Low-income businesses, especially women-owned businesses, and their families depend on these institutions. It is unclear whether borrowers will ever be able to repay existing loans. What will responsible lending and repayment protocols look like in the aftermath of this pandemic? Clients will need a strong microfinance sector, ready to support their recovery once the pandemic subsides, and a strong regulatory framework that extends beyond financial oversight to consumer protection.
In Pakistan, microfinance is a relatively less developed sector and a large scope is available to increase the financial services to poor people in the country. Realizing the importance of MF in social mobilization and poverty reduction, the Government has geared up its efforts to provide support to both the formal and informal sectors.
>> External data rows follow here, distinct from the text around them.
(** [C31] A scenario on recorded captures.  As long as nobody stops the runner, every
    expectation is checked against all packets of the last capture file before it, an
    unreadable file being an empty one: the results are, in order, those of the
    expectations, up to the first failure if the options say so.  The scenario passes
    exactly when every expectation holds, whatever this option says and whatever the
    expectations are marked as, and the run needs no fuel. *)
Theorem offline_run_exact (fuel : nat) (sc : Scenario) (w : World) :
  dry_run opts = false -> (forall k, stopped k = false) -> Forall offline_step (steps sc) ->
  let cs := checks (steps sc) [] in
  let d := dispatcher w in
  Forall (fun c => decided d c.1 c.2) cs ->
  exists res w', run_scenario fuel sc w = Done (res, w') /\
    scenario_name res = name sc /\ error_message res = "" /\
    Forall2 (reports_check d) (if stop_on_first_failure opts then until_failure (check_holds d) cs else cs) (expect_results res) /\
    (passed res = true <-> Forall (fun c => check_holds d c = true) cs).
Proof.
  intros Hdry Hstop Ho cs d Hd. unfold run_scenario. rewrite Hdry.
  set (w1 := emit _ _ (tick w)).
  destruct (run_steps_offline fuel 0 (steps sc) d [] (mkState w1 None [] [])) as (s' & rs & H & Hrs & HF);
    [exact Hstop | | exact Ho | exact Hd | apply andb_false_r |].
  { split; [reflexivity | split; [reflexivity|]]. apply emit_after. exists (tp_reassembler (dispatcher w)).
    unfold d. cbn. destruct (dispatcher w). reflexivity. }
  rewrite H, bind_Done. cbn [results app] in Hrs.
  assert (Hok : forallb er_passed rs = true <-> Forall (fun c => check_holds d c = true) cs).
  { rewrite (forallb_reports d _ _ HF).
    destruct (stop_on_first_failure opts); [rewrite forallb_until_failure|]; apply forallb_Forall_true. }
  change (String.eqb "" "") with true. cbn [andb]. rewrite Hrs.
  destruct (negb (forallb er_passed rs) && save_pcap_on_failure opts && negb (zlen (captured_packets s') =? 0));
    [destruct (save_failure_pcap _ _ _)|]; eexists _, _; (split; [reflexivity|]);
    (split; [reflexivity|]; split; [reflexivity|]; split; [exact HF | exact Hok]).
Qed.

(** ** Any run *)

Definition described (e : ExpectStep) : string := if String.eqb (description e) "" then describe e else description e.

Lemma execute_step_results fuel step s s' :
  execute_step fuel step s = Done s' ->
  match step with
  | Expect e => exists r, results s' = results s ++ [r] /\ er_description r = described e
  | _ => results s' = results s
  end.
Proof.
  destruct step as [c|sd|t|e|m lv]; cbn [execute_step]; intros H.
  - unfold execute_capture in H. destruct (pcap_file c).
    + apply bind_inv in H as (ps & _ & H). apply Done_inj in H as <-. reflexivity.
    + destruct (create_session _ _); apply Done_inj in H as <-; reflexivity.
  - apply Done_inj in H as <-. unfold execute_send. case_match; reflexivity.
  - apply Done_inj in H as <-. reflexivity.
  - apply bind_inv in H as ([[[n c] ps] w] & _ & H). apply Done_inj in H as <-. eexists. split; reflexivity.
  - apply Done_inj in H as <-. reflexivity.
Qed.

Lemma run_steps_results fuel i l s error s' :
  run_steps fuel i l s = Done (error, s') ->
  exists rs, results s' = results s ++ rs /\
    map er_description rs `prefix_of` map described (expectations l) /\
    (error = "" -> forallb er_passed (results s') = true -> length rs = length (expectations l)).
Proof.
  revert i s. induction l as [|step l IH]; intros i s H; cbn [run_steps] in H.
  - apply Done_pair_inj in H as [<- <-]. exists []. rewrite app_nil_r. auto using prefix_nil.
  - destruct (stopped _).
    { apply Done_pair_inj in H as [<- <-]. exists []. rewrite app_nil_r. split_and!; [reflexivity | apply prefix_nil | discriminate]. }
    apply bind_inv in H as (s2 & Hs & H). apply execute_step_results in Hs.
    set (s1 := on_world _ _) in Hs. change (results s1) with (results s) in Hs. clearbody s1.
    assert (Hnext : exists rs, results s' = results s2 ++ rs /\
      map er_description rs `prefix_of` map described (expectations l) /\
      (error = "" -> forallb er_passed (results s') = true -> length rs = length (expectations l))).
    { destruct (stop_on_first_failure opts && last_failed s2) eqn:Hstop; [|exact (IH _ _ H)].
      apply Done_pair_inj in H as [<- <-]. exists []. rewrite app_nil_r. split_and!; [reflexivity | apply prefix_nil|].
      intros _ Hall. exfalso. apply andb_prop in Hstop as [_ Hl]. unfold last_failed in Hl.
      destruct (last (results s2)) as [r|] eqn:Hlast; [|discriminate].
      apply last_Some in Hlast as [l' E]. rewrite E, forallb_app in Hall. cbn in Hall.
      apply andb_prop in Hall as [_ Hall]. destruct (er_passed r); discriminate. }
    destruct Hnext as (rs & Hrs & Hp & Hlen). destruct step as [c|sd|t|e|m lv]; cbn [expectations];
      try (exists rs; rewrite <- Hs; auto).
    destruct Hs as (r & Hr & Hde). exists (r :: rs). rewrite Hr, <- app_assoc in Hrs. split_and!; [exact Hrs | |].
    + cbn [map]. rewrite Hde. apply prefix_cons, Hp.
    + intros He Hall. cbn [length]. rewrite Hlen by assumption. reflexivity.
Qed.

(** What [run] makes of the steps. *)
Lemma run_scenario_inv fuel sc w res w' :
  dry_run opts = false -> run_scenario fuel sc w = Done (res, w') ->
  exists s, run_steps fuel 0 (steps sc) (mkState (emit (on_scenario_start callbacks) (ScenarioStart (name sc)) (tick w)) None [] []) =
      Done (error_message res, s) /\
    expect_results res = results s /\ passed res = String.eqb (error_message res) "" && forallb er_passed (results s) /\
    scenario_name res = name sc /\
    if negb (passed res) && save_pcap_on_failure opts && negb (zlen (captured_packets s) =? 0)
    then failure_pcap res = Some (save_failure_pcap (name sc) (captured_packets s) (world s)).1 /\
         saved w' = saved (save_failure_pcap (name sc) (captured_packets s) (world s)).2
    else failure_pcap res = None /\ saved w' = saved (world s).
Proof.
  intros Hdry H. unfold run_scenario in H. rewrite Hdry in H. apply bind_inv in H as ([error s] & Hs & H).
  assert (Hem : forall b ev w0, saved (emit b ev w0) = saved w0) by (intros []; reflexivity).
  destruct (negb _ && _ && _) eqn:Hsave;
    [destruct (save_failure_pcap _ _ _) as [file w1] eqn:Hf|];
    apply Done_pair_inj in H as [<- <-]; exists s; cbn [error_message expect_results passed scenario_name failure_pcap];
    rewrite Hsave, Hem; split_and!; try reflexivity; try exact Hs; rewrite Hf; reflexivity.
Qed.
Currently, the informal sector, i.e. NGOs and RSPs, is contributing a major share towards the coverage of the market, however, MFBs saw rapid growth during the last four years and have captured a significant share in the overall coverage of the MF sector in the country. Pakistan’s experience has confirmed that the poor can repay their loans on time and also can save a part of their income. Now, MFBs need to increase focus on deposit mobilization to sustain their operations in the future as presently mainly dependent on external funding.